#### Exercise requirements
Reproduce the entries from their first line up to and including the line with "text [Display] writes.". Leave out everything after it.
• • • • •
(* ===== verification/F64.v ===== *)
(** * f64

    The part of Rust's [f64] the code uses: reading a decimal text
    ([str::parse::<f64>], correctly rounded), conversion of JSON numbers,
    comparison, subtraction, [ceil], the saturating [as] conversions, and the
    text [Display] writes.
    Values are the IEEE 754 binary64 values of the Standard Library's
    [SpecFloat], which is a computable specification without axioms. *)

From Stdlib Require Import SpecFloat.
From S2P Require Import Prelude RustStr Json.

Definition f64 : Type := spec_float.

Definition prec : Z := 53.
Definition emax : Z := 1024.

Definition f64_zero : f64 := S754_zero false.

(** The double nearest to an integer, ties to even. *)
Definition f64_of_Z (n : Z) : f64 := binary_normalize prec emax n 0 false.

(** The double nearest to [n / d]. *)
Definition f64_of_ratio (n d : positive) : f64 :=
  let '(q, e, l) := SFdiv_core_binary prec emax (Zpos n) 0 (Zpos d) 0 in
  binary_round_aux prec emax false q e l.

Definition f64_neg (negative : bool) (x : f64) : f64 := if negative then SFopp x else x.

(** [m * 10 ^ e] with [m] of at most [digits] digits.  Past the guards the
    value is beyond the largest double or below half of the smallest, so the
    power of ten that is computed stays small. *)
Definition f64_of_decimal (m e digits : Z) : f64 :=
  match m with
  | Zpos p =>
      if 400 <? e then S754_infinity false
      else if e + digits <? -400 then f64_zero
      else if 0 <=? e then f64_of_Z (Zpos p * 10 ^ e)
      else f64_of_ratio p (Z.to_pos (10 ^ (- e)))
  | _ => f64_zero
  end.

(** An optional sign. *)
Definition read_sign (s : string) : bool * string :=
  match s with
  | String c r => if Ascii.eqb c "-" then (true, r) else if Ascii.eqb c "+" then (false, r) else (false, s)
  | EmptyString => (false, s)
  end.

(** The longest prefix of digits and the rest. *)
Fixpoint read_digits (s : string) : string * string :=
  match s with
  | String c r => if is_ascii_digit c then let '(d, rest) := read_digits r in (String c d, rest) else ("", s)
  | EmptyString => ("", s)
  end.

(** The exponent part: nothing, or [e], an optional sign and digits. *)
Definition read_exponent (s : string) : option Z :=
  match s with
  | EmptyString => Some 0
  | String c r =>
      if Ascii.eqb c "e" || Ascii.eqb c "E" then
        let '(negative, r) := read_sign r in
        let '(digits, rest) := read_digits r in
        if is_empty digits || negb (is_empty rest) then None
        else Some (if negative then - dec_value digits else dec_value digits)
      else None
  end.

Definition read_fraction (s : string) : string * string :=
  match s with
  | String c r => if Ascii.eqb c "." then read_digits r else ("", s)
  | EmptyString => ("", s)
  end.

Definition parse_decimal (s : string) : option f64 :=
  let '(whole, rest) := read_digits s in
  let '(fraction, rest) := read_fraction rest in
  if is_empty whole && is_empty fraction then None
  else option_map (fun e => f64_of_decimal (dec_value (whole +:+ fraction)) (e - len fraction)
                              (len whole + len fraction))
         (read_exponent rest).

(** [str::parse::<f64>]. *)
Definition parse_f64 (s : string) : option f64 :=
  let '(negative, body) := read_sign s in
  let lower := to_ascii_lowercase body in
  option_map (f64_neg negative)
    (if String.eqb lower "inf" || String.eqb lower "infinity" then Some (S754_infinity false)
     else if String.eqb lower "nan" then Some S754_nan
     else parse_decimal body).

(** [f64::from_bits]. *)
Definition f64_of_bits (bits : Z) : f64 :=
  let sign := Z.testbit bits 63 in
  let exponent := Z.land (Z.shiftr bits 52) 2047 in
  let mantissa := Z.land bits (Z.ones 52) in
  if exponent =? 2047 then if mantissa =? 0 then S754_infinity sign else S754_nan
  else if exponent =? 0 then
    match mantissa with Zpos m => S754_finite sign m (-1074) | _ => S754_zero sign end
  else match mantissa + 2 ^ 52 with Zpos m => S754_finite sign m (exponent - 1075) | _ => S754_zero sign end.

(** [Number::as_f64]. *)
Definition num_as_f64 (n : number) : option f64 :=
  match n with PosInt z | NegInt z => Some (f64_of_Z z) | Float bits => Some (f64_of_bits bits) end.

Definition is_finite (x : f64) : bool :=
  match x with S754_zero _ | S754_finite _ _ _ => true | _ => false end.

(** [(0.0..=max).contains(&x)]; false on NaN. *)
Definition within (max : Z) (x : f64) : bool := SFleb f64_zero x && SFleb x (f64_of_Z max).

(** [x.ceil() as i64] on a finite value in range. *)
Definition f64_ceil (x : f64) : Z :=
  match x with
  | S754_finite sign m e =>
      let v := cond_Zopp sign (Zpos m) in
      if 0 <=? e then v * 2 ^ e else - ((- v) / 2 ^ (- e))
  | _ => 0
  end.

(** [x as u32]: truncated towards zero and saturating; 0 on NaN. *)
Definition f64_as_u32 (x : f64) : Z :=
  match x with
  | S754_finite false m e =>
      Z.min (if 0 <=? e then Zpos m * 2 ^ e else Zpos m / 2 ^ (- e)) (2 ^ 32 - 1)
  | S754_infinity false => 2 ^ 32 - 1
  | _ => 0
  end.

(** [f64::to_bits]. *)
Definition f64_bits (x : f64) : Z :=
  let signed (s : bool) (b : Z) := if s then 2 ^ 63 + b else b in
  match x with
  | S754_zero s => signed s 0
  | S754_infinity s => signed s (2047 * 2 ^ 52)
  | S754_nan => 2047 * 2 ^ 52 + 2 ^ 51
  | S754_finite s m e => signed s (if Zpos m <? 2 ^ 52 then Zpos m else (e + 1075) * 2 ^ 52 + (Zpos m - 2 ^ 52))
  end.

Definition is_nan (x : f64) : bool := match x with S754_nan => true | _ => false end.
Definition f64_sub (x y : f64) : f64 := SFsub prec emax x y.
Definition f64_gt (x y : f64) : bool := SFltb y x.
Definition f64_ge (x y : f64) : bool := SFleb y x.
(** [f64::EPSILON]: 2 ^ -52. *)
Definition EPSILON : f64 := S754_finite false (2 ^ 52) (-104).

(** ** Display

    The shortest digits that read back as the value, the nearest such digits
    and upwards on a tie; written without an exponent. *)

(** [v = num / den] lies in [[10 ^ (k - 1), 10 ^ k)]; scaled by 10 ^ 340 the
    smallest double keeps 16 digits before the point. *)
Definition decimal_point (num den : Z) : Z := len (dec_string (num * 10 ^ 340 / den)) - 340.

Definition reads_back (x : f64) (d e : Z) : bool := SFeqb (f64_of_decimal d e 0) x.

(** The digits of [num / den] down to [10 ^ (k - n)], rounded to a text that
    reads back. *)
Definition round_digits (x : f64) (num den k n : Z) : option (Z * Z) :=
  let e := k - n in
  let '(top, bottom) := if 0 <=? e then (num, den * 10 ^ e) else (num * 10 ^ (- e), den) in
  let d := top / bottom in
  let down := reads_back x d e in
  let up := reads_back x (d + 1) e in
  if up && (negb down || (bottom <=? 2 * (top mod bottom))) then
    Some (if d + 1 =? 10 ^ n then (1, e + n) else (d + 1, e))
  else if down then Some (d, e) else None.

Fixpoint shortest (fuel : nat) (x : f64) (num den k n : Z) : Z * Z :=
  match round_digits x num den k n, fuel with
  | Some r, _ => r
  | None, O => (0, 0)
  | None, S fuel => shortest fuel x num den k (n + 1)
  end.

Fixpoint zeros (n : nat) : string := match n with O => "" | S n => String "0" (zeros n) end.

Definition positional (d e : Z) : string :=
  let digits := dec_string d in
  let point := len digits + e in
  if 0 <=? e then digits +:+ zeros (Z.to_nat e)
  else if 0 <? point then
    String.substring 0 (Z.to_nat point) digits +:+ "." +:+ String.substring (Z.to_nat point) (Z.to_nat (- e)) digits
  else "0." +:+ zeros (Z.to_nat (- point)) +:+ digits.

(** Seventeen digits always read back. *)
Definition f64_text (x : f64) : string :=
  match x with
  | S754_nan => "NaN"
  | S754_infinity s => if s then "-inf" else "inf"
  | S754_zero s => if s then "-0" else "0"
  | S754_finite s m e =>
      let '(num, den) := if 0 <=? e then (Zpos m * 2 ^ e, 1) else (Zpos m, 2 ^ (- e)) in
      let '(d, x) := shortest 17 (S754_finite false m e) num den (decimal_point num den) 1 in
      (if s then "-" else "") +:+ positional d x
  end.

Example text_examples :
  f64_text <$> [f64_of_Z 1; f64_of_Z 0; f64_of_Z 1500; f64_of_Z (-7)] = ["1"; "0"; "1500"; "-7"] /\
  f64_text <$> parse_f64 "0.1" = Some "0.1" /\ f64_text <$> parse_f64 "92.5" = Some "92.5" /\
  f64_text <$> parse_f64 "1e21" = Some "1000000000000000000000" /\ f64_text <$> parse_f64 "1e-7" = Some "0.0000001" /\
  f64_text <$> parse_f64 "0.30000000000000004" = Some "0.30000000000000004" /\
  f64_text <$> parse_f64 "123456.789" = Some "123456.789" /\
  f64_text (f64_of_bits 1) = "0." +:+ zeros 323 +:+ "5".
Proof. vm_compute. done. Qed.

Example bits_examples : f64_bits <$> parse_f64 "0.1" = Some 0x3FB999999999999A /\
  f64_bits (f64_of_bits 1) = 1 /\ f64_bits (f64_of_Z (-2)) = 0xC000000000000000.
Proof. vm_compute. done. Qed.

Example parse_300 : parse_f64 "300" = Some (f64_of_Z 300) /\ f64_ceil (f64_of_Z 300) = 300.
Proof. vm_compute. done. Qed.

Example parse_1_5 : f64_ceil <$> parse_f64 "1.5" = Some 2 /\ f64_ceil <$> parse_f64 "+.5e1" = Some 5.
Proof. vm_compute. done. Qed.

(** 0.1 has the bits 0x3FB999999999999A; 1e23 is below the real value. *)
Example parse_tenth : parse_f64 "0.1" = Some (f64_of_bits 0x3FB999999999999A) /\
  parse_f64 "1e23" = Some (f64_of_bits 0x44B52D02C7E14AF6) /\
  parse_f64 "4.9e-324" = Some (f64_of_bits 1) /\ parse_f64 "1e999999999999" = Some (S754_infinity false) /\
  parse_f64 "." = None /\ parse_f64 "1e" = None /\ parse_f64 "-Inf" = Some (S754_infinity true).
Proof. vm_compute. done. Qed.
• • • • •
#### Solved problem
(* ===== verification/F64.v ===== *)
(** * f64

    The part of Rust's [f64] the code uses: reading a decimal text
    ([str::parse::<f64>], correctly rounded), conversion of JSON numbers,
    comparison, subtraction, [ceil], the saturating [as] conversions, and the
    text [Display] writes.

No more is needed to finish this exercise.